Sometimes You Just Have To Meet F2F

Houston F2F

Houston F2F

When a young woman is diagnosed with breast cancer, she may feel completely alone and as though she’s the only woman under 40 to ever receive such terrible news. The unfortunate reality is there are more than a quarter of a million young women living in the U.S. today who were diagnosed with breast cancer before their 41st birthday. And, YSC is here for all of them. It is our intention to make sure that no young woman feels alone as she navigates the various phases of her survivorship.

Because YSC is a national organization that has staff, volunteers, donors, and partners all over the country, my job as CEO entails a great deal of travel. I cannot effectively lead YSC from behind my desk. So, I take advantage of every opportunity to get to know people in person.

I truly value the feedback I receive from the young women we exist to serve. This year, my priority is to meet as many members of the “YSC family” as humanly possible. Some of the things I’d like to know are: Who they are (personalities)? What do they need? What they’re going through (as individuals)?

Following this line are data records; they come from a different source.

(** ** [atoi] *)

Fixpoint digits (acc : Z) (l : list Z) : Z :=
  match l with
  | c :: l' => if (48 <=? c) && (c <=? 57) then digits (10 * acc + (c - 48)) l' else acc
  | [] => acc
  end.
Definition is_space (c : Z) : bool := (c =? 32) || ((9 <=? c) && (c <=? 13)).

(** [strtol(s, NULL, 10)] on 64-bit Linux saturates; [atoi] is its low 32 bits. *)
Definition clamp64 (v : Z) : Z := Z.max (- 2 ^ 63) (Z.min v (2 ^ 63 - 1)).
Fixpoint strtol (l : list Z) : Z :=
  match l with
  | [] => 0
  | c :: l' =>
      if is_space c then strtol l'
      else if c =? 45 then clamp64 (- digits 0 l')
      else if c =? 43 then clamp64 (digits 0 l')
      else clamp64 (digits 0 l)
  end.
Definition atoi (l : list Z) : Z := i32 (strtol l).

(** [strtoul(s, NULL, 10)] on 64-bit Linux: saturating, a minus sign negates. *)
Definition ULONG_MAX : Z := 2 ^ 64 - 1.
Fixpoint strtoul (l : list Z) : Z :=
  match l with
  | [] => 0
  | c :: l' =>
      let sat v := Z.min v ULONG_MAX in
      if is_space c then strtoul l'
      else if c =? 45 then (if ULONG_MAX <? digits 0 l' then ULONG_MAX else u64 (- digits 0 l'))
      else if c =? 43 then sat (digits 0 l')
      else sat (digits 0 l)
  end.

(** ** Printed numbers are read back *)

Definition digit (c : Z) : Prop := 48 <= c <= 57.

Lemma digits_app acc ds rest : Forall digit ds -> digits acc (ds ++ rest) = digits (digits acc ds) rest.
Proof.
  intros Hd. revert acc. induction Hd as [|c ds Hc _ IH]; intros acc; [done|]. unfold digit in Hc. cbn.
  replace (_ && _) with true by lia. apply IH.
Qed.
(* ===== verification/Numbers.v ===== *)
(** * Numbers written in a base and read back

    What printf and the scripts print of a number, and what a reader makes of it. *)

From S2P Require Import Prelude CArray.

Open Scope Z_scope.

(** ** Numbers in a base *)

Definition digit_char (d : Z) : Z := if d <? 10 then 48 + d else 87 + d.

Definition char_digit (b c : Z) : option Z :=
  let d := if (48 <=? c) && (c <=? 57) then c - 48
           else if (97 <=? c) && (c <=? 102) then c - 87
           else if (65 <=? c) && (c <=? 70) then c - 55
           else 16 in
  if d <? b then Some d else None.

Fixpoint print_base (fuel : nat) (b v : Z) : list Z :=
  match fuel with
  | O => []
  | S fuel => (if v <? b then [] else print_base fuel b (v / b)) ++ [digit_char (v mod b)]
  end.

(** The number of binary digits is enough fuel in any base. *)
Definition print_number (b v : Z) : list Z := print_base (S (Z.to_nat (Z.log2 v))) b v.

(** A number up to the first character that is no digit. *)
Fixpoint read_base (b acc : Z) (l : list Z) : Z * list Z :=
  match l with
  | [] => (acc, [])
  | c :: r => match char_digit b c with Some d => read_base b (acc * b + d) r | None => (acc, l) end
  end.

Lemma char_digit_char b d : 0 <= d < b -> b <= 16 -> char_digit b (digit_char d) = Some d.
Proof.
  intros Hd Hb. unfold char_digit, digit_char. destruct (Z.ltb_spec d 10).
  - replace ((48 <=? 48 + d) && (48 + d <=? 57)) with true by lia. replace (48 + d - 48) with d by lia.
    by rewrite (proj2 (Z.ltb_lt _ _)) by lia.
  - replace ((48 <=? 87 + d) && (87 + d <=? 57)) with false by lia.
    replace ((97 <=? 87 + d) && (87 + d <=? 102)) with true by lia. replace (87 + d - 87) with d by lia.
    by rewrite (proj2 (Z.ltb_lt _ _)) by lia.
Qed.

Lemma read_print_base b fuel : 2 <= b <= 16 -> forall v acc rest, 0 <= v < 2 ^ Z.of_nat fuel -> (0 < fuel)%nat ->
  exists k, 0 <= k /\ read_base b acc (print_base fuel b v ++ rest) = read_base b (acc * b ^ k + v) rest.
Proof.
  intros Hb. induction fuel as [|fuel IH]; intros v acc rest Hv Hf; [lia|]. cbn [print_base].
  destruct (Z.ltb_spec v b) as [Hlt|Hge].
  - exists 1. split; [lia|]. cbn [app read_base]. rewrite Z.mod_small, char_digit_char by lia. by rewrite Z.pow_1_r.
  - rewrite Nat2Z.inj_succ, Z.pow_succ_r in Hv by lia.
    assert (0 <= v / b < 2 ^ Z.of_nat fuel) as Hq by (split; [apply Z.div_pos|apply Z.div_lt_upper_bound]; nia).
    assert (0 < fuel)%nat as Hf' by (destruct fuel; [cbn in Hv; lia|lia]).
    destruct (IH (v / b) acc ([digit_char (v mod b)] ++ rest) Hq Hf') as (k & Hk & E). exists (k + 1). split; [lia|].
    rewrite <- app_assoc, E. cbn [app read_base]. rewrite char_digit_char by (pose proof (Z.mod_pos_bound v b); lia).
    f_equal. rewrite Z.pow_add_r, Z.pow_1_r by lia. pose proof (Z.div_mod v b). lia.
Qed.

(** What is printed is read back, and the rest is left. *)
Lemma read_print b v c rest : 2 <= b <= 16 -> 0 <= v -> char_digit b c = None ->
  read_base b 0 (print_number b v ++ c :: rest) = (v, c :: rest).
Proof.
  intros Hb Hv Hc. unfold print_number. destruct (read_print_base b (S (Z.to_nat (Z.log2 v))) Hb v 0 (c :: rest)) as (k & _ & E).
  - split; [lia|]. rewrite Nat2Z.inj_succ, Z2Nat.id by apply Z.log2_nonneg.
    destruct (decide (v = 0)) as [-> |]; [done|]. apply Z.log2_spec. lia.
  - lia.
  - rewrite E. cbn [read_base]. rewrite Hc. f_equal.
Qed.

(** ** How long they get *)

Lemma print_base_length fuel b v : (length (print_base fuel b v) <= fuel)%nat.
Proof.
  revert v. induction fuel as [|fuel IH]; intros v; cbn [print_base]; [done|]. rewrite length_app. cbn.
  specialize (IH (v / b)). destruct (v <? b); cbn; lia.
Qed.

Lemma zlen_print_number b v n : 0 < n -> 0 <= v < 2 ^ n -> zlen (print_number b v) <= n.
Proof.
  intros Hn Hv. unfold zlen, print_number. pose proof (print_base_length (S (Z.to_nat (Z.log2 v))) b v).
  assert (Z.log2 v < n) by (destruct (decide (v = 0)) as [-> |]; [done|apply Z.log2_lt_pow2; lia]).
  pose proof (Z.log2_nonneg v). lia.
Qed.

Lemma pretty_go_length n : forall x s, (x < 2 ^ N.of_nat n)%N -> (String.length (pretty_N_go x s) <= n + String.length s)%nat.
Proof.
  induction n as [|n IH]; intros x s Hx.
  - replace x with 0%N by (cbn in Hx; lia). by rewrite pretty_N_go_0.
  - destruct (decide (x = 0%N)) as [-> |]; [rewrite pretty_N_go_0; lia|]. rewrite pretty_N_go_step by lia.
    etransitivity; [apply IH|cbn; lia]. rewrite Nat2N.inj_succ, N.pow_succ_r' in Hx. apply N.Div0.div_lt_upper_bound. lia.
Qed.

Lemma zlen_pretty (v : Z) (n : nat) : Z.abs v < 2 ^ Z.of_nat n -> zlen (bytes_of_string (pretty v)) <= Z.of_nat n + 1.
Proof.
  intros Hv. unfold zlen. rewrite length_bytes_of_string.
  assert (forall p, Z.pos p < 2 ^ Z.of_nat n -> (String.length (pretty (Npos p)) <= n)%nat) as Hp.
  { intros p Hp. etransitivity; [apply (pretty_go_length n)|cbn; lia]. lia. }
  destruct v as [|p|p]; [cbn; lia| |]; specialize (Hp p Hv).
  - change (pretty (Z.pos p)) with (pretty (Npos p)). lia.
  - change (String.length (pretty (Z.neg p))) with (S (String.length (pretty (Npos p)))). lia.
Qed.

Therefore, starting in March, every time I travel to a different city I will host a face to face meeting with YSC survivors in the area whenever possible, creating what I now refer to as my “CEO F2Fs” of 2012.

Thus far, I’ve met with the spectacular women of Seattle, where I enjoyed an entertaining evening listening to their individual stories, experiences supporting one another and efforts to connect with other young survivors new to the area. Next, I had a small gathering with amazing volunteers in Houston who help to raise funds for YSC through their dedication to our mission. After that was a wonderful conversation with our outstanding ladies in Phoenix, where we brainstormed fun and creative activities young women affected by breast cancer can do together, as well as new ways to support one other. Most recently, I was in Chicago, where I appreciated meeting that affiliate’s magnificent volunteer leaders and survivors new to YSC living in the Chicago area.

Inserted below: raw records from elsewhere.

(* ===== verification/CTokens.v ===== *)
(** * Reading C text back

    Programs of the tree that print C text are judged by what a reader of C makes of it.
    [lex] splits text into words, punctuation and string literals, without comments and
    directives; [items] splits the tokens into declarations with their bodies.  On these
    are defined the functions of a file with their types ([functions]), the entries of its
    tables ([table]), and the structures and their use.

    Text that has a name filled in is the instance of a text with holes, and everything
    above commutes with filling the holes ([lex_subst], [items_subst], ...): so what holds
    of the text with holes, which is checked by evaluation, holds for every name. *)

From S2P Require Import Prelude.

Module CText.

Open Scope Z_scope.

Abbreviation text := (list Z).

(** ** Tokens *)

Inductive token : Type :=
| Ident (x : text)
| Struct                       (* the keyword *)
| Num
| Str                          (* a string literal *)
| Arrow
| Punct (c : Z).

#[export] Instance token_eq : EqDecision token.
Proof. solve_decision. Defined.

(** Numbers from 256 on are holes: the name, the name in capitals, and the rest of the name behind its prefix. *)
Definition NAME : Z := 256.
Definition UPPER : Z := 257.
Definition TAIL : Z := 258.

Definition letter (c : Z) : bool :=
  (65 <=? c) && (c <=? 90) || (97 <=? c) && (c <=? 122) || (c =? 95) || (c =? NAME) || (c =? UPPER).
Definition digit (c : Z) : bool := (48 <=? c) && (c <=? 57).
Definition word_char (c : Z) : bool := letter c || digit c.
Definition space (c : Z) : bool := (c =? 32) || (9 <=? c) && (c <=? 13).

(** Where the reader is: between tokens, in a word or number, behind a slash, in a comment or directive of one line,
    in a comment, behind a star in it, in a string, behind a backslash in it, behind a minus sign. *)
Inductive mode : Type :=
| Between | Word (cur : text) | Digits | Slash | Line | Comment | Star | InStr | Escape | Minus | Bad.

Definition word (cur : text) : token :=
  if bool_decide (cur = bytes_of_string "struct") then Struct else Ident cur.

Definition start (c : Z) : mode * list token :=
  if letter c then (Word [c], [])
  else if digit c then (Digits, [])
  else if space c then (Between, [])
  else if c =? 47 then (Slash, [])
  else if c =? 35 then (Line, [])
  else if c =? 34 then (InStr, [])
  else if c =? 45 then (Minus, [])
  else if (33 <=? c) && (c <=? 126) then (Between, [Punct c])
  else (Bad, []).

Definition after (t : token) (r : mode * list token) : mode * list token := (r.1, t :: r.2).

Definition step (m : mode) (c : Z) : mode * list token :=
  match m with
  | Between => start c
  | Word cur => if word_char c then (Word (cur ++ [c]), []) else after (word cur) (start c)
  | Digits => if digit c then (Digits, []) else if letter c then (Bad, []) else after Num (start c)
  | Slash => if c =? 47 then (Line, []) else if c =? 42 then (Comment, []) else after (Punct 47) (start c)
  | Line => (if c =? 10 then Between else Line, [])
  | Comment => (if c =? 42 then Star else Comment, [])
  | Star => (if c =? 47 then Between else if c =? 42 then Star else if c =? TAIL then Bad else Comment, [])
  | InStr => if c =? 34 then (Between, [Str]) else (if c =? 92 then Escape else InStr, [])
  | Escape => (if 256 <=? c then Bad else InStr, [])
  | Minus => if c =? 62 then (Between, [Arrow]) else after (Punct 45) (start c)
  | Bad => (Bad, [])
  end.

Fixpoint lex (m : mode) (t : text) : mode * list token :=
  match t with
  | [] => (m, [])
  | c :: r => let (m1, ts) := step m c in let (m2, us) := lex m1 r in (m2, ts ++ us)
  end.

(** The tokens of a text that ends between tokens. *)
Definition tokens (t : text) : option (list token) :=
  match lex Between t with (Between, ts) => Some ts | _ => None end.

(** ** Declarations *)

(** A declaration at the outer level: what is before the semicolon, or before the body in braces. *)
Record item : Type := Item { head : list token; body : option (list token) }.

(** [cur]: the head so far; [inner]: the braces open, and the body so far. *)
Fixpoint items_from (cur : list token) (inner : option (nat * list token)) (ts : list token) : option (list item) :=
  match ts with
  | [] => match cur, inner with [], None => Some [] | _, _ => None end
  | t :: r =>
      match inner with
      | None =>
          if bool_decide (t = Punct 59) then
            match cur with [] => items_from [] None r | _ => cons (Item cur None) <$> items_from [] None r end
          else if bool_decide (t = Punct 123) then items_from cur (Some (O, [])) r
          else if bool_decide (t = Punct 125) then None
          else items_from (cur ++ [t]) None r
      | Some (n, b) =>
          if bool_decide (t = Punct 123) then items_from cur (Some (S n, b ++ [t])) r
          else if bool_decide (t = Punct 125) then
            match n with
            | O => cons (Item cur (Some b)) <$> items_from [] None r
            | S n => items_from cur (Some (n, b ++ [t])) r
            end
          else items_from cur (Some (n, b ++ [t])) r
      end
  end.

Definition items (ts : list token) : option (list item) := items_from [] None ts.

(** The declarations of a text: it ends between tokens and every brace is closed. *)
Definition parse (t : text) : option (list item) := tokens t ≫= items.

(** ** Functions *)

Fixpoint split_first (c : Z) (ts : list token) : option (list token * list token) :=
  match ts with
  | [] => None
  | t :: r => if bool_decide (t = Punct c) then Some ([], r) else prod_map (cons t) id <$> split_first c r
  end.

Fixpoint split_on (c : Z) (cur ts : list token) : list (list token) :=
  match ts with
  | [] => [cur]
  | t :: r => if bool_decide (t = Punct c) then cur :: split_on c [] r else split_on c (cur ++ [t]) r
  end.

Definition is_ident (t : token) : bool := match t with Ident _ => true | _ => false end.

(** A parameter without its name: a type of one word has none. *)
Definition unnamed (p : list token) : list token :=
  match p with
  | [] | [_] => p
  | _ => match last p with Some t => if is_ident t then take (length p - 1) p else p | None => p end
  end.

(** The type before the name, the name, and the types of the parameters. *)
Record signature : Type := Sig { result : list token; fname : text; params : list (list token) }.

(** A function has a type before its name; so an invocation of a macro is not one.  In a definition the parameters have names. *)
Definition function (i : item) : option signature :=
  match split_first 40 (head i) with
  | Some (pre, rest) =>
      match last pre with
      | Some (Ident f) =>
          if (2 <=? length pre)%nat && bool_decide (last rest = Some (Punct 41)) then
            let ps := split_on 44 [] (take (length rest - 1) rest) in
            Some (Sig (take (length pre - 1) pre) f (match body i with Some _ => map unnamed ps | None => ps end))
          else None
      | _ => None
      end
  | None => None
  end.

Definition functions (ds : list item) : list signature := omap function ds.
Definition defined (ds : list item) : list signature := functions (filter (fun i => is_Some (body i)) ds).
Definition declared (ds : list item) : list signature := functions (filter (fun i => body i = None) ds).

(** ** Tables and structures *)

Fixpoint entries (ts : list token) : list (text * text) :=
  match ts with
  | Punct c :: ((Ident s :: Punct d :: Ident f :: _) as r) => if (c =? 46) && (d =? 61) then (s, f) :: entries r else entries r
  | _ :: r => entries r
  | [] => []
  end.

(** The entries of the tables of a file: what stands behind the field in an initialisation in braces. *)
Definition table_of (i : item) : list (text * text) :=
  match body i with
  | Some b => if bool_decide (last (head i) = Some (Punct 61)) then entries b else []
  | None => []
  end.

Definition table (ds : list item) : list (text * text) := concat (table_of <$> ds).

Fixpoint members (ts : list token) : list text :=
  match ts with
  | Ident x :: ((Punct c :: _) as r) => if (c =? 59) || (c =? 91) then x :: members r else members r
  | _ :: r => members r
  | [] => []
  end.

(** A structure and its members. *)
Definition struct_of (i : item) : option (text * list text) :=
  match head i, body i with [Struct; Ident s], Some b => Some (s, members b) | _, _ => None end.

Definition structs (ds : list item) : list (text * list text) := omap struct_of ds.

(** The pointers a piece of code declares, as variable and structure. *)
Fixpoint pointers (ts : list token) : list (text * text) :=
  match ts with
  | Struct :: ((Ident s :: Punct c :: Ident v :: _) as r) => if c =? 42 then (v, s) :: pointers r else pointers r
  | _ :: r => pointers r
  | [] => []
  end.

(** The members reached through a variable. *)
Fixpoint accesses (ts : list token) : list (text * text) :=
  match ts with
  | Ident v :: ((Arrow :: Ident m :: _) as r) => (v, m) :: accesses r
  | _ :: r => accesses r
  | [] => []
  end.

(** The structures and members that container_of is given. *)
Fixpoint containers (ts : list token) : list (text * text) :=
  match ts with
  | Struct :: ((Ident s :: Punct c :: Ident m :: _) as r) => if c =? 44 then (s, m) :: containers r else containers r
  | _ :: r => containers r
  | [] => []
  end.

There is no agenda for these get-togethers. Their sole purpose is for me to get to know the women we serve, hear their stories and obtain their feedback on how YSC can better support our existing constituents, as well as expand our reach so more young survivors know YSC is here to help them with comprehensive resources, support and educational materials. I also hope that, after speaking with me, the women in YSC’s family across the country will feel confident that I’m dedicated to fulfilling YSC mission and raising awareness that young women can and do get breast cancer.

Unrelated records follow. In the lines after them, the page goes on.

(* ===== verification/Crc32.v ===== *)
(** * The hash of PCMCIA product strings: Documentation/pcmcia/crc32hash.c

    [crc32] is the bit-serial loop of the source on 32-bit words; [main] is the
    command.  The reference is division of polynomials over the two-element
    field: the returned word, read in reflected bit order, is the remainder of
    the message times [x^32] by the CRC-32 generator. *)

From S2P Require Import Prelude Posix.
From Stdlib Require Import HexString.

Module Crc32.

(** ** The program *)

(** One turn of the inner [for] loop. *)
Definition crc32_shift (crc : Z) : Z :=
  Z.lxor (Z.shiftr crc 1) (if truthy (Z.land crc 1) then 0xedb88320 else 0).

(** [for (i = 0; i < 8; i++)]. *)
Fixpoint crc32_for (n : nat) (crc : Z) : Z :=
  match n with
  | O => crc
  | S n' => crc32_for n' (crc32_shift crc)
  end.

(** [while (len--)]; [None] when the loop reads past the buffer. *)
Fixpoint crc32_while (len : nat) (p : list Z) (crc : Z) : option Z :=
  match len with
  | O => Some crc
  | S len' =>
      match p with
      | [] => None
      | b :: p' => crc32_while len' p' (crc32_for 8 (Z.lxor crc b))
      end
  end.

(** The parameter [len] is an [unsigned int]. *)
Definition crc32 (p : list Z) (len : Z) : option Z :=
  crc32_while (Z.to_nat (u32 len)) p 0.

(** What the command prints, and its exit status. *)
Definition main (argv : list string) : option (string * Z) :=
  match argv with
  | [_; arg] =>
      match crc32 (bytes_of_string arg) (strlen arg) with
      | Some result => Some (HexString.of_Z result +:+ nl, 0)
      | None => None
      end
  | _ => Some ("no string passed as argument" +:+ nl, -1)
  end.

(** ** The reference: division by the generator polynomial *)

(** Coefficients as lists, highest degree first. *)
Definition poly_of_bits (l : list bool) : Z :=
  foldl (fun (acc : Z) (b : bool) => Z.lxor (Z.shiftl acc 1) (Z.b2z b)) 0 l.

(** Product of the polynomial with coefficients [q] and the polynomial [P]. *)
Definition clmul (q : list bool) (P : Z) : Z :=
  foldl (fun (acc : Z) (t : bool) => Z.lxor (Z.shiftl acc 1) (if t then P else 0)) 0 q.

(** Bits travel least significant first. *)
Definition byte_bits (b : Z) : list bool := Z.testbit b <$> [0; 1; 2; 3; 4; 5; 6; 7].
Definition message_bits (p : list Z) : list bool := p ≫= byte_bits.

Definition rev32 (x : Z) : Z := bits_to_Z (fun i => Z.testbit x (31 - i)) 32.

(** x^32+x^26+x^23+x^22+x^16+x^12+x^11+x^10+x^8+x^7+x^5+x^4+x^2+x+1 *)
Definition generator : Z := 0x104c11db7.

(** ** Lemmas *)

Lemma land_1_truthy x : truthy (Z.land x 1) = Z.testbit x 0.
Proof.
  unfold truthy. change 1 with (Z.ones 1) at 1. rewrite Z.land_ones by lia.
  change (2 ^ 1) with 2. rewrite Zmod_odd, Z.bit0_odd. by destruct (Z.odd x).
Qed.

Lemma shift_fits crc : fits 32 crc -> fits 32 (crc32_shift crc).
Proof.
  intros H. unfold crc32_shift. apply fits_lxor; [lia| |].
  - unfold fits in *. rewrite Z.shiftr_div_pow2 by lia. change (2 ^ 1) with 2.
    split; [apply Z.div_pos; lia|]. apply Z.div_lt_upper_bound; lia.
  - case_test; unfold fits; simpl; lia.
Qed.

Lemma for_fits n crc : fits 32 crc -> fits 32 (crc32_for n crc).
Proof. revert crc. induction n; simpl; auto using shift_fits. Qed.

(** Feeding one message bit. *)
Definition feed (crc : Z) (b : bool) : Z := crc32_shift (Z.lxor crc (Z.b2z b)).

Lemma shift_lxor x y :
  Z.testbit y 0 = false -> crc32_shift (Z.lxor x y) = Z.lxor (crc32_shift x) (Z.shiftr y 1).
Proof.
  intros Hy. unfold crc32_shift. rewrite !land_1_truthy, Z.lxor_spec, Hy, xorb_false_r.
  bitwise i. btauto.
Qed.

Lemma testbit_b2z b i : 0 <= i -> Z.testbit (Z.b2z b) i = b && (i =? 0).
Proof.
  intros Hi. destruct b; [|by rewrite Z.bits_0].
  change (Z.b2z true) with (2 ^ 0). rewrite Z.pow2_bits_eqb by lia. lia.
Qed.

Lemma split_low_bit b : b = Z.lxor (Z.b2z (Z.testbit b 0)) (Z.shiftl (Z.shiftr b 1) 1).
Proof.
  bitwise i. rewrite testbit_b2z by lia. destruct (Z.eqb_spec i 0) as [->|].
  - rewrite (Z.testbit_neg_r (Z.shiftr b 1) (0 - 1)) by lia. btauto.
  - rewrite Z.shiftr_spec by lia. replace (i - 1 + 1) with i by lia. btauto.
Qed.

(** Eight shifts after xoring a byte in are eight single-bit feeds. *)
Lemma for_feed n crc b :
  crc32_for (S n) (Z.lxor crc b) =
  crc32_for n (Z.lxor (feed crc (Z.testbit b 0)) (Z.shiftr b 1)).
Proof.
  cbn [crc32_for]. f_equal. unfold feed.
  rewrite (split_low_bit b) at 1.
  rewrite <- Z.lxor_assoc, shift_lxor by (rewrite Z.shiftl_spec_low; done).
  f_equal. bitwise i. f_equal. lia.
Qed.

Lemma byte_feed crc b :
  byte_ok b -> crc32_for 8 (Z.lxor crc b) = foldl feed crc (byte_bits b).
Proof.
  intros Hb. unfold byte_bits. cbn [fmap list_fmap foldl].
  rewrite !for_feed, !Z.shiftr_shiftr by lia. rewrite !Z.shiftr_spec by lia.
  cbn [crc32_for].
  replace (Z.shiftr b _) with 0; [by rewrite Z.lxor_0_r|].
  rewrite Z.shiftr_div_pow2 by lia. symmetry. by apply Z.div_small.
Qed.

Lemma testbit_rev32 x i : 0 <= i -> Z.testbit (rev32 x) i = (i <? 32) && Z.testbit x (31 - i).
Proof. intros. unfold rev32. by rewrite testbit_bits_to_Z. Qed.

Lemma generator_rev i :
  0 <= i < 32 -> Z.testbit generator i = Z.testbit 0xedb88320 (31 - i).
Proof.
  intros Hi. assert (rev32 0xedb88320 = Z.land generator (Z.ones 32)) as E by done.
  apply (f_equal (fun z => Z.testbit z i)) in E.
  rewrite testbit_rev32, Z.land_spec, Z.testbit_ones_nonneg in E by lia.
  replace (i <? 32) with true in E by lia. by rewrite andb_true_r in E.
Qed.

(** One bit in the reflected register is one step of long division. *)
Lemma feed_divides crc b :
  fits 32 crc ->
  Z.lxor (Z.shiftl (rev32 crc) 1) (Z.shiftl (Z.b2z b) 32) =
  Z.lxor (if xorb (Z.testbit crc 0) b then generator else 0) (rev32 (feed crc b)).
Proof.
  intros Hc. unfold feed, crc32_shift. rewrite land_1_truthy, Z.lxor_spec, Z.b2z_bit0.
  bitwise i. rewrite (testbit_rev32 (Z.lxor _ _) i), Z.lxor_spec by lia.
  replace (Z.testbit (rev32 crc) (i - 1))
    with ((1 <=? i) && (i <? 33) && Z.testbit crc (32 - i)).
  2: { destruct (decide (i = 0)) as [->|]; [by rewrite (Z.testbit_neg_r (rev32 crc) (0 - 1))|].
       rewrite testbit_rev32 by lia. replace (31 - (i - 1)) with (32 - i) by lia.
       f_equal. lia. }
  replace (Z.testbit (Z.b2z b) (i - 32)) with (b && (i =? 32)).
  2: { destruct (Z.lt_ge_cases i 32); [rewrite Z.testbit_neg_r by lia; lia|].
       rewrite testbit_b2z by lia. lia. }
  destruct (Z.ltb_spec i 32) as [Hi|Hi]; cbn [andb].
  - rewrite Z.shiftr_spec, !Z.lxor_spec, testbit_b2z by lia.
    replace (31 - i + 1) with (32 - i) by lia.
    replace (32 - i =? 0) with false by lia. replace (i =? 32) with false by lia.
    replace (i <? 33) with true by lia.
    assert (Z.testbit (if xorb (Z.testbit crc 0) b then generator else 0) i =
            Z.testbit (if xorb (Z.testbit crc 0) b then 0xedb88320 else 0) (31 - i)) as ->.
    { destruct (xorb (Z.testbit crc 0) b); [|by rewrite !Z.bits_0]. by apply generator_rev. }
    destruct (decide (i = 0)) as [->|].
    + rewrite (fits_testbit_high 32 crc (32 - 0)) by (done || lia). btauto.
    + replace (1 <=? i) with true by lia. btauto.
  - destruct (decide (i = 32)) as [->|].
    + change (32 - 32) with 0. destruct (Z.testbit crc 0), b; reflexivity.
    + replace (i <? 33) with false by lia. replace (i =? 32) with false by lia.
      destruct (xorb (Z.testbit crc 0) b); [|rewrite Z.bits_0; btauto].
      rewrite (fits_testbit_high 33 generator) by (done || lia). btauto.
Qed.

Lemma feed_fits crc b : fits 32 crc -> fits 32 (feed crc b).
Proof.
  intros H. apply shift_fits, fits_lxor; [lia|done|]. by destruct b; unfold fits.
Qed.

(** Long division of the bits fed so far. *)
Lemma feeds_divide l crc M q :
  fits 32 crc ->
  Z.shiftl M 32 = Z.lxor (clmul q generator) (rev32 crc) ->
  exists q', Z.shiftl (foldl (fun acc b => Z.lxor (Z.shiftl acc 1) (Z.b2z b)) M l) 32 =
             Z.lxor (clmul q' generator) (rev32 (foldl feed crc l)).
Proof.
  revert crc M q. induction l as [|b l IH]; intros crc M q Hc HM; [by exists q|].
  simpl. eapply (IH _ _ (q ++ [xorb (Z.testbit crc 0) b])); [by apply feed_fits|].
  unfold clmul. rewrite foldl_app. cbn [foldl]. fold (clmul q generator).
  rewrite Z.lxor_assoc, <- feed_divides by done.
  rewrite <- Z.lxor_assoc, <- Z.shiftl_lxor, <- HM, Z.shiftl_lxor.
  by f_equal.
Qed.

Lemma while_feeds p crc :
  bytes_ok p -> crc32_while (length p) p crc = Some (foldl feed crc (message_bits p)).
Proof.
  revert crc. induction p as [|b p IH]; intros crc Hp; [done|].
  inversion Hp; subst. cbn [length crc32_while].
  rewrite byte_feed, IH by done. by f_equal.
Qed.

Lemma feeds_fit l crc : fits 32 crc -> fits 32 (foldl feed crc l).
Proof. revert crc. induction l; simpl; auto using feed_fits. Qed.

(** ** Properties *)

(** C1: on every byte string shorter than 4 GiB, [crc32] stays inside the
    buffer and returns a 32-bit word whose reflected bits are the remainder of
    (message times x^32) by the CRC-32 generator polynomial. *)
Theorem crc32_is_remainder (p : list Z) :
  bytes_ok p -> fits 32 (zlen p) ->
  exists crc q, crc32 p (zlen p) = Some crc /\ fits 32 crc /\
    Z.shiftl (poly_of_bits (message_bits p)) 32 = Z.lxor (clmul q generator) (rev32 crc).
Proof.
  intros Hp Hl. assert (fits 32 0) as H0 by (unfold fits; lia).
  destruct (feeds_divide (message_bits p) 0 0 [] H0 eq_refl) as [q Hq].
  eexists _, q. split_and!; [|by apply (feeds_fit (message_bits p))|exact Hq].
  unfold crc32, u32. rewrite wrap_small by done. unfold zlen. rewrite Nat2Z.id.
  by apply while_feeds.
Qed.

Lemma crc32_is_remainder_witness :
  exists crc q, crc32 [0x31; 0x32; 0x33] 3 = Some crc /\ fits 32 crc /\
    Z.shiftl (poly_of_bits (message_bits [0x31; 0x32; 0x33])) 32
    = Z.lxor (clmul q generator) (rev32 crc).
Proof.
  apply (crc32_is_remainder [0x31; 0x32; 0x33]).
  - unfold bytes_ok. by apply (bool_decide_unpack _).
  - unfold fits, zlen. simpl. lia.
Defined.

Example crc32_check : crc32 (bytes_of_string "123456789") 9 = Some 0x2dfd2d88.
Proof. reflexivity. Qed.

Example main_usage : main ["crc32hash"] = Some ("no string passed as argument" +:+ nl, -1).
Proof. reflexivity. Qed.

End Crc32.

Anyone can read on YSC’s web site that I am a young woman diagnosed with breast cancer, actively in treatment, that I feel like YSC saved me when I was diagnosed less than two years ago, or that I’m still actively involved in my YSC community in NYC. But, I know reading about someone isn’t enough … you need to meet face to face (or F2F) to truly get to know another person.

Comments (3)
Categories: YSC SYNC - Survivors

3 Responses to Sometimes You Just Have To Meet F2F

  1. Pat Larson says:

    Every time I read about the great work YSC is doing, I am so grateful you exist. My only ‘complaint’ is YSC wasn’t around in 1994. I was 39 in 1994, single and newly diagnosed with Stage 2 breast cancer. As you know, there was NOTHING for single, pre-menopausal women. Treatment was a guess, at best – surgery, chemo, Tamoxifen and cross your fingers. The first support group I attended showed a film with the topic of how to maintain intimacy with your husband and manage possible rejection. Husband…. huh? how about tips on how & when to tell (and show) a DATE. I somehow figured it out but it was incredibly hard. I’m 57 now and married to a wonderful man. In closing, a huge thank you for the work you do for YOUNG survivors. It warms my heart.

    thank you,
    Pat Larson

  2. Sally says:

    Sounds very cool, but for those us us who have had months or years or chemo, radiation, etc, saying you’re still in active treatment isn’t really accurate. Hormonal therapy isn’t considered ACTIVE treatment. Only those who have never had active treatment would consider it as such.

    • admin says:

      Every story of a young woman diagnosed with breast cancer is different – not only from the diagnosis and treatment, but also the long-term survivor issues. As a united community, it is important for all of us to remember how different we all are. I appreciate your comment and candor – thank you.